QUARTO PROBLEMA: COSI’ COME IL REGIME PANDEMICO INVESTE LA QUOTIDIANITA’, ALTRETTANTO DOVREBBE FARE L’OPPOSIZIONE
Il quarto e ultimo problema consta del fatto che la politica pura porta, per sua natura, ad attribuire priorità a mega-eventi scollegati dalla quotidianità.
Per questo è necessario che, alla pur necessaria costituente politica, si affianchi in autonomia una costituente sociale delle piccole organizzazioni, reti di lavoratori e gruppi informali che stanno sorgendo e proliferando in ogni città italiana.
C’è bisogno di dare risposte, sul territorio, ai seguenti problemi di ordine quotidiano:
a) fornire informazioni e recapiti di medici non allineati ai tanti che, in questi giorni, avvertono il bisogno di cambiare medico curante;
b) avere una lista di avvocati, in ogni città, ovvero una rete di professionisti capaci di svolgere una prima consuelenza gratuita a chiunque sia, per vari motivi, colpito da sanzioni amministrative o penali collegate alle norme bio-securitarie;
c) creare una rete di spazi fisici in cui svolgere e far circuitare iniziative artistiche e culturali o, semplicemente, dove potersi riunire e incontrare.

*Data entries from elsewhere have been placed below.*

Lemma link_level_spec s i : rep s (linked before after x k i) -> shape (heap s) x = Some (k, height) -> (i < height)%nat ->
  (height <= max_height_ s)%nat -> x <> head_ s -> prev !! i = Some (Some (end_of (head_ s) (chain i before))) ->
  exists h', link_level x prev i s = Some (tt, set_heap h' s) /\ rep (set_heap h' s) (linked before after x k (S i)) /\
    forall z, shape h' z = shape (heap s) z.
Proof.
  intros H Hx Hi Hmax Hxh Hprev. pose proof (rep_height _ _ _ _ H) as Hh.
  pose proof (rep_paths _ _ _ _ H i ltac:(lia)) as Hpath. rewrite chain_linked, decide_False in Hpath by lia. cbn [app] in Hpath.
  apply path_app, path_link in Hpath. destruct (set_up_spec s i (hd 0 (chain i after)) H Hx Hi Hxh) as (E1 & H1 & Hup).
  destruct (publish_spec _ i H1) as [E2 H2]; [by cbn; rewrite shape_put|done..|].
  eexists. split; [|split; [exact H2|]].
  - unfold link_level, dbind, prev_at, Node_Next. rewrite Hprev, Hpath. cbv beta iota. rewrite E1. exact E2.
  - intros z. cbn [heap set_heap]. by rewrite !shape_put.
Qed.

(** The loop over the levels. *)
Lemma link_levels_spec n i s : rep s (linked before after x k i) -> shape (heap s) x = Some (k, height) -> (i + n = height)%nat ->
  (height <= max_height_ s)%nat -> x <> head_ s ->
  (forall j, (j < height)%nat -> prev !! j = Some (Some (end_of (head_ s) (chain j before)))) ->
  exists h', for_levels n i (link_level x prev) s = Some (tt, set_heap h' s) /\ rep (set_heap h' s) (linked before after x k height).
Proof.
  revert i s. induction n as [|n IH]; intros i s H Hx Hi Hmax Hxh Hprev; cbn [for_levels].
  - exists (heap s). assert (Es : set_heap (heap s) s = s) by (by destruct s). rewrite Es. split; [done|]. by replace height with i by lia.
  - destruct (link_level_spec s i H Hx ltac:(lia) Hmax Hxh (Hprev i ltac:(lia))) as (h' & E & H' & Hsh).
    unfold dbind. rewrite E. destruct (IH (S i) (set_heap h' s) H') as (h2 & E2 & H2); [by cbn; rewrite Hsh|lia|done..|].
    exists h2. by rewrite E2.
Qed.
End levels.
End insert.
Lemma slice_at_put s rest : len s < 2 ^ 32 -> Forall byte s -> Forall byte rest -> slice_at (PutLengthPrefixedSlice [] s ++ rest) = s.
Proof. intros. unfold slice_at. by rewrite read_slice. Qed.

(** ** Lists of entries *)

Section table.
Context (C : Comparator) {CL : ComparatorLaws C}.
Implicit Types (e : entry) (es h : list entry) (u : list Z) (s : Z).

Definition entry_ok e : Prop :=
  key_ok (e_key e) /\ len (e_key e) < 2 ^ 32 - 8 /\ 0 <= e_seq e <= kMaxSequenceNumber /\ 0 <= e_type e <= kTypeValue /\
  Forall byte (e_value e) /\ len (e_value e) < 2 ^ 32.
Definition ikey e : list Z := internal (e_key e) (e_seq e) (e_type e).

Lemma len_internal k s t : len (internal k s t) = len k + 8.
Proof. rewrite internal_app, len_app. by setoid_rewrite len_fixed64. Qed.

Lemma internal_bytes k s t : Forall byte k -> Forall byte (internal k s t).
Proof. intros Hk. rewrite internal_app. apply Forall_app. split; [done|apply le_bytes_byte]. Qed.

Lemma put_slice_byte (s : list Z) : Forall byte s -> len s < 2 ^ 32 -> Forall byte (PutLengthPrefixedSlice [] s).
Proof.
  intros Hs Hl. pose proof (len_nonneg s). unfold PutLengthPrefixedSlice, PutVarint32. cbn [app]. apply Forall_app. split; [|done].
  rewrite u32_id, EncodeVarint32_64 by lia. apply varint_bytes_byte. by destruct (EncodeVarint64_spec (len s) ltac:(lia)).
Qed.

Lemma encode_parts e : entry_ok e ->
  encode e = PutLengthPrefixedSlice [] (ikey e) ++ PutLengthPrefixedSlice [] (e_value e) ++ [] /\
  len (ikey e) < 2 ^ 32 /\ Forall byte (ikey e) /\ Forall byte (PutLengthPrefixedSlice [] (e_value e) ++ []).
Proof.
  intros (Hk & Hl & _ & _ & Hv & Hlv). pose proof (len_nonneg (e_key e)). rewrite app_nil_r. unfold ikey. split_and!.
  - unfold encode, entry_bytes, PutLengthPrefixedSlice, PutVarint32. cbn [app]. rewrite len_internal, u64_id, internal_app by lia.
    by rewrite <- !app_assoc.
  - rewrite len_internal. lia.
  - by apply internal_bytes, key_bytes.
  - by apply put_slice_byte.
Qed.

Lemma slice_encode e : entry_ok e -> slice_at (encode e) = ikey e.
Proof. intros He. destruct (encode_parts e He) as (-> & ? & ? & ?). by apply slice_at_put. Qed.

Definition entry_key_ok (b : list Z) : Prop := internal_ok C (slice_at b).

#[export] Instance key_comparator_order : WeakOrder (KeyComparator C) entry_key_ok.
Proof. apply (order_map slice_at (InternalKeyComparator_Compare C) (internal_ok C)), _. Qed.

Lemma ikey_ok u s t : key_ok u -> 0 <= s <= kMaxSequenceNumber -> 0 <= t <= kTypeValue -> internal_ok C (internal u s t).
Proof. intros Hu Hs Ht. unfold kTypeValue in *. exists u, (PackSequenceAndType s t). split; [done|]. split; [done|]. apply pack_range; lia. Qed.

Lemma entry_key_encode e : entry_ok e -> entry_key_ok (encode e).
Proof. intros He. unfold entry_key_ok. rewrite slice_encode by done. destruct He as (? & _ & ? & ? & _). by apply ikey_ok. Qed.

Lemma compare_internal_keys u s t v s' t' : 0 <= s <= kMaxSequenceNumber -> 0 <= t <= 1 -> 0 <= s' <= kMaxSequenceNumber -> 0 <= t' <= 1 ->
  InternalKeyComparator_Compare C (internal u s t) (internal v s' t') =
  match Compare u v with Eq => s' * 256 + t' ?= s * 256 + t | c => c end.
Proof.
  intros Hs Ht Hs' Ht'. destruct (pack_range s t) as [E ?]; [lia..|]. destruct (pack_range s' t') as [E' ?]; [lia..|].
  rewrite !internal_app. setoid_rewrite internal_compare_app; [|done..]. by rewrite E, E'.
Qed.

(** ** Lookups *)

(** Updates of a key that a snapshot sees, and the newest of them. *)
Definition seen u s e : bool := bool_decide (e_key e = u) && (e_seq e <=? s).
Fixpoint newest u s (h : list entry) : option entry :=
  match h with
  | [] => None
  | e :: h =>
      match newest u s h with
      | None => if seen u s e then Some e else None
      | Some b => if seen u s e && (e_seq b <? e_seq e) then Some e else Some b
      end
  end.

Lemma seen_iff u s e : seen u s e = true <-> e_key e = u /\ e_seq e <= s.
Proof. unfold seen. by rewrite andb_true_iff, bool_decide_eq_true, Z.leb_le. Qed.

La costituente sociale – verso la quale col movimento di Bologna abbiamo iniziato a muoverci con limitato ma promettente risultato – è ciò che potrà rimanere in caso di calo di partecipazione nelle piazze. Ma soprattutto, la costituente sociale è ciò che fornisce senso alla quotidianità della lotta che stiamo svolgendo, sul piano sia collettivo che individuale.
Non possiamo permetterci che, dopo un mega-evento extraquotidiano, ciascuno torni alla vita di merda di tutti i giorni: devono esistere, nelle varie città, punti di riferimento che ogni giorno rappresentino un’alternativa in termini di qualità della vita e di qualità delle relazioni. Luoghi d’incontro facenti sì che nessuno, tornando da una manifestazione nazionale a Roma, debba più chiedersi “e adesso?”